Families of the 3,000 people who died in the Sept. 11, 2001, terrorist attack welcomed release July 24 of a House-Senate intelligence report that outlined specific warnings to the FBI and CIA of an imminent attack which they did nothing to prevent.

David Potorti, spokesperson for September 11 Families for Peaceful Tomorrows, whose brother died in the World Trade Center, was at the Capitol Hill news conference where the 900-page report was released.

“We met with FBI Director Robert Mueller,” he said. “We met with Sen. Bob Graham. We attended the press conference. Everyone said ‘This is not about blame.’ It was so odd that nobody is being blamed. How can this many people die and it’s nobody’s fault? Unless we have some kind of accountability I fear it could happen again.”

House Minority Leader Nancy Pelosi (D-Calif.) assailed Bush administration secrecy in delaying the report and blocking the release of 28 pages. Sen. Bob Graham (D-Fla.) also condemned the secrecy, adding, “The attacks of Sept. 11 could have been prevented” if the FBI, CIA and law enforcement agencies had shared what they knew about al Qaeda and Osama bin Laden.

Said Potorti, “I would encourage Pelosi to be even more critical. This administration is far too secretive.”

The report revealed that the FBI had obtained an intelligence document in December 1998 which stated, “Plans to hijack U.S. aircraft proceeding well. Two individuals had successfully evaded checkpoints in dry run at N.Y. airport.”

The report disclosed that two of the hijackers, Khalid Almidar and Nawaf al-Hazmi, were known to the CIA and had settled in San Diego where they had numerous contacts with an FBI informant. A Saudi agent, Omar al-Bayoumi, befriended the two and supplied them with money. He “had access to seemingly unlimited funding from Saudi Arabia,” said the report.

An unidentified FBI agent testified that if the CIA had told them what they knew about Almidar and al-Hazmi, “it would have made a huge difference.”

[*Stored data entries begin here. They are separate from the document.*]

(** The loop run again on the list it left: no slot changes beyond
    [last_update], and the second run ends normally if the first did. *)
Lemma update_loop_again (w w1 : world) :
  Forall (fun m => wf_tracked m = true) (_tracked_matches w) ->
  let n := length (_tracked_matches w) in
  _tracked_matches w1 = _tracked_matches (update_loop rmap by_id n 0 w).1 ->
  without_last_update <$> _tracked_matches (update_loop rmap by_id n 0 w1).1
  = without_last_update <$> _tracked_matches w1
  /\ (is_ok (update_loop rmap by_id n 0 w).2 = true ->
      is_ok (update_loop rmap by_id n 0 w1).2 = true).
Proof.
  intros Hw n Hw1.
  destruct (update_loop_stop rmap by_id n 0 w)
    as (p1 & Hp1 & Hin1 & Hout1 & Hend1).
  { intros j m _ Hj. by eapply Forall_lookup in Hw. }
  rewrite <- Hw1 in Hin1, Hout1.
  pose proof (update_loop_frame rmap by_id n 0 w) as (_ & _ & Hlen1).
  cbv zeta in Hlen1. rewrite <- Hw1 in Hlen1.
  assert (Hwf1 : forall j m, 0 <= j -> _tracked_matches w1 !! j = Some m ->
                             wf_tracked m = true).
  { intros j mid _ Hmid.
    destruct (_tracked_matches w !! j) as [old|] eqn:Hold.
    2:{ apply lookup_ge_None in Hold. apply lookup_lt_Some in Hmid. lia. }
    destruct (decide (j < p1)) as [Hlt|Hge].
    - destruct (Hin1 j old Hold) as [_ Ho]; [lia|]. rewrite Hmid in Ho.
      destruct (slot_source rmap by_id j old); simpl in Ho.
      + destruct Ho as (now & new & Hn & [= ->]). by eapply normalize_at_wf.
      + injection Ho as ->. by eapply Forall_lookup in Hw.
    - rewrite Hout1, Hold in Hmid by lia. injection Hmid as <-.
      by eapply Forall_lookup in Hw. }
  destruct (update_loop_stop rmap by_id n 0 w1 Hwf1)
    as (p2 & Hp2 & Hin2 & Hout2 & Hend2).
  pose proof (update_loop_frame rmap by_id n 0 w1) as (_ & _ & Hlen2).
  cbv zeta in Hlen2.
  assert (Hstop : forall j, p1 <= j < p2 -> _tracked_matches w !! j = None).
  { intros j Hj. destruct (_tracked_matches w !! j) as [old|] eqn:Hold; [|done].
    exfalso. apply lookup_lt_Some in Hold.
    destruct ((update_loop rmap by_id n 0 w).2).
    - destruct Hend1 as [-> | Hnone]; [subst n; lia|].
      apply lookup_ge_None in Hnone. lia.
    - destruct Hend1 as (old1 & Ho1 & Hno). apply Hno.
      apply (Hin2 p1 old1); [|lia]. rewrite Hout1 by lia. done. }
  split.
  - apply list_eq. intros j. rewrite !list_lookup_fmap.
    destruct (_tracked_matches w1 !! j) as [mid|] eqn:Hmid.
    2:{ apply lookup_ge_None in Hmid.
        rewrite (proj2 (lookup_ge_None _ j)); [done | lia]. }
    destruct (decide (j < p2)) as [Hlt2|Hge2].
    2:{ rewrite Hout2, Hmid by lia. done. }
    destruct (Hin2 j mid Hmid) as [_ Ho2]; [lia|].
    destruct (_tracked_matches w !! j) as [old|] eqn:Hold.
    2:{ apply lookup_ge_None in Hold. apply lookup_lt_Some in Hmid. lia. }
    destruct (decide (j < p1)) as [Hlt1|Hge1].
    2:{ rewrite Hstop in Hold by lia. done. }
    destruct (Hin1 j old Hold) as [_ Ho1]; [lia|]. rewrite Hmid in Ho1.
    destruct (slot_source rmap by_id j old) as [fresh|] eqn:Hsrc;
      simpl in Ho1.
    + destruct Ho1 as (now & new & Hn & [= ->]).
      destruct (slot_source_stable j old fresh new now Hsrc Hn)
        as [_ [Hs|Hs]]; rewrite Hs in Ho2; simpl in Ho2.
      * destruct Ho2 as (now' & fin & Hn' & ->). simpl. f_equal.
        eapply normalize_at_without; [|done..].
        by eapply slot_source_fixed.
      * by rewrite Ho2.
    + injection Ho1 as ->. rewrite Hsrc in Ho2. simpl in Ho2. by rewrite Ho2.
  - intros Hok1. destruct ((update_loop rmap by_id n 0 w1).2); [done|].
    exfalso. destruct Hend2 as (mid & Hmid & Hno). apply Hno.
    destruct (_tracked_matches w !! p2) as [old|] eqn:Hold.
    2:{ apply lookup_ge_None in Hold. apply lookup_lt_Some in Hmid. lia. }
    apply lookup_lt_Some in Hold as Hlt.
    destruct ((update_loop rmap by_id n 0 w).2); [|done].
    assert (p2 < p1).
    { destruct Hend1 as [-> | Hnone]; [subst n; lia|].
      apply lookup_ge_None in Hnone. lia. }
    destruct (Hin1 p2 old Hold) as [Hpass Ho1]; [lia|].
    rewrite Hmid in Ho1. by eapply slot_passes_stable.
Qed.
Module TripPatch.
Record t := mk {
  distance : option number; date : option string;
  purpose : option string; notes : option string }.
Definition empty : t := mk None None None None.
End TripPatch.

Module MileagePoint.
Record t := mk { date : string; cumulativeDistance : number }.
End MileagePoint.

(** [v !== undefined ? v : old], the effect of an optional [SET column = ?]. *)
Definition or_keep {A : Type} (v : option A) (old : A) : A :=
  match v with
  | Some a => a
  | None => old
  end.

(** [SET column = (v || null)] when [v !== undefined], for a text column. *)
Definition or_keep_text (v : option string) (old : option string)
  : option string :=
  match v with
  | Some s => str_or_null (Some s)
  | None => old
  end.

Definition present {A : Type} (check : A -> bool) (v : option A) : bool :=
  match v with
  | Some a => check a
  | None => false
  end.

Definition msg_positive_amount : string := "Amount must be a positive number".
Definition msg_positive_distance : string := "Distance must be a positive number".
Definition msg_missing_date : string := "Required field missing: date".
Definition msg_missing_type : string := "Required field missing: type".
Definition msg_invalid_date : string := "Invalid date format. Use ISO 8601 format".
Definition msg_empty_type : string := "Type cannot be empty".
Definition msg_not_found : string := "Resource not found".
Definition msg_no_row : string := "Cannot read properties of undefined".

(** The error of a statement that would put NULL into a NOT NULL column;
    the statement changes nothing.  The amounts and distances are REAL NOT
    NULL with a CHECK that they are above zero, which NULL passes and which
    no number that passed [x <= 0] fails. *)
Definition not_null_failed (column : string) : exn :=
  SqliteError ("NOT NULL constraint failed: " ++ column).

Section Services.

(** [isNaN(new Date(s).getTime())]: which strings the engine's date
    parser rejects is not fixed by the repository. *)
Variable invalid_date : string -> bool.

(** *** tripService.ts *)

Definition mapRowToTrip (row : TripRow.t) : Trip.t :=
  Trip.mk (TripRow.id row) (TripRow.distance row) (TripRow.date row)
          (str_or_null (TripRow.purpose row))
          (str_or_null (TripRow.notes row))
          (TripRow.created_at row) (TripRow.updated_at row).

Definition createTrip (db : Database) (now : timestamp) (trip : TripInput.t)
  : Database * result Trip.t :=
  if not_positive_number (TripInput.distance trip) then
    (db, Throw (Error msg_positive_distance))
  else if str_falsy (TripInput.date trip) then
    (db, Throw (Error msg_missing_date))
  else if invalid_date (TripInput.date trip) then
    (db, Throw (Error msg_invalid_date))
  else if is_nan (TripInput.distance trip) then
    (db, Throw (not_null_failed "trips.distance"))
  else
    let lastInsertRowid := (trips_seq db + 1)%Z in
    let inserted :=
      TripRow.mk lastInsertRowid (TripInput.distance trip)
                 (TripInput.date trip)
                 (str_or_null (TripInput.purpose trip))
                 (str_or_null (TripInput.notes trip)) now now in
    let db' := with_trips db (trips db ++ [inserted]) lastInsertRowid in
    match select_by_id TripRow.id (trips db') lastInsertRowid with
    | Some row => (db', Ok (mapRowToTrip row))
    | None => (db', Throw (TypeError msg_no_row))
    end.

But nuggets of information like this are few in the report, and lawmakers and the families blamed George W. Bush for blocking release of the 28 pages which reportedly expose Saudi Arabia’s close ties to the terrorists.

“In fact, the political wrangling over what should be classified resulted in a seven-month delay between the report’s filing (December 2002) and release (July 2003),” said a statement by Potorti’s group. “We believe that such delays are unacceptable at a time when America remains a target of al Qaeda. … We hope that similar wrangling will not delay the May 2004 release of the report to be made by the independent commission.”

They were referring to the National Commission on Terrorist Attacks Upon the United States chaired by former New Jersey Gov. Thomas Kean. Already, that commission has complained that the Pentagon and Justice Department are impeding their attempts to investigate the attack.

Former Sen. Max Cleland (D-Ga.), a triple-amputee Vietnam veteran defeated by a Republican smear campaign last November that impugned his patriotism, charged that Bush deliberately held up the report because he feared it would contradict claims of an Iraqi tie to al Qaeda. “The administration wanted to get the war in Iraq in and over … before it came out,” Cleland said. “The administration sold the connections (between Iraq and al Qaeda) to scare the pants off the American people and justify the war. There’s no connection.”

Another group, the Family Steering Committee for the 9/11 Independent Commission, prepared a list of “unanswered questions” on their web site. The first question is: “What connections did our government have with the terrorists prior to 9/11?” Other questions concern “State Department negotiations with the Taliban re: pipeline through Afghanistan … Interaction with the Taliban and/or bin Laden … CIA training and arming of terrorists.”

Potorti said, “Those are the questions our government should be asking.” He added, “Everything the peace movement said has been proven true. There was no Iraqi involvement in Sept. 11. This war has turned out to be a giant recruitment poster for al Qaeda.” Potorti has just written a book entitled, “September 11 Families for Peaceful Tomorrows: Turning Our Grief into Action for Peace.”

Washington-based investigative writer, John Judge, told the World, “This report focused solely on intelligence failures and that is a very slippery slope. It implies that the solution is to increase funding for the FBI and CIA, to allow them wider powers. It poses a greater threat to our civil liberties without making us more secure. The real answers lie in deeper questions about intelligence and foreign policy, not building this security fortress state.” Judge is co-founder of 9/11 Citizens Watch.

No doubt the Bush administration wants to protect the Saudi royal family, he said, but they also want to protect themselves. “The Bush family is in bed with the Saudis and have been for a long time,” said Judge. George Bush (the elder) sat on the Board of the Carlyle Group, a huge defense contractor, right alongside members of the bin Laden family.

The Saudi government, furious over the report, sent Foreign Minister Prince Saud Faisal to meet with Bush at the White House July 29. Saudi Ambassador Prince Bandar bin Sultan, who also attended, demanded that the 28 pages be released. “Saudi Arabia has nothing to hide,” he told reporters. “We can deal with questions in public but we cannot respond to blank pages.”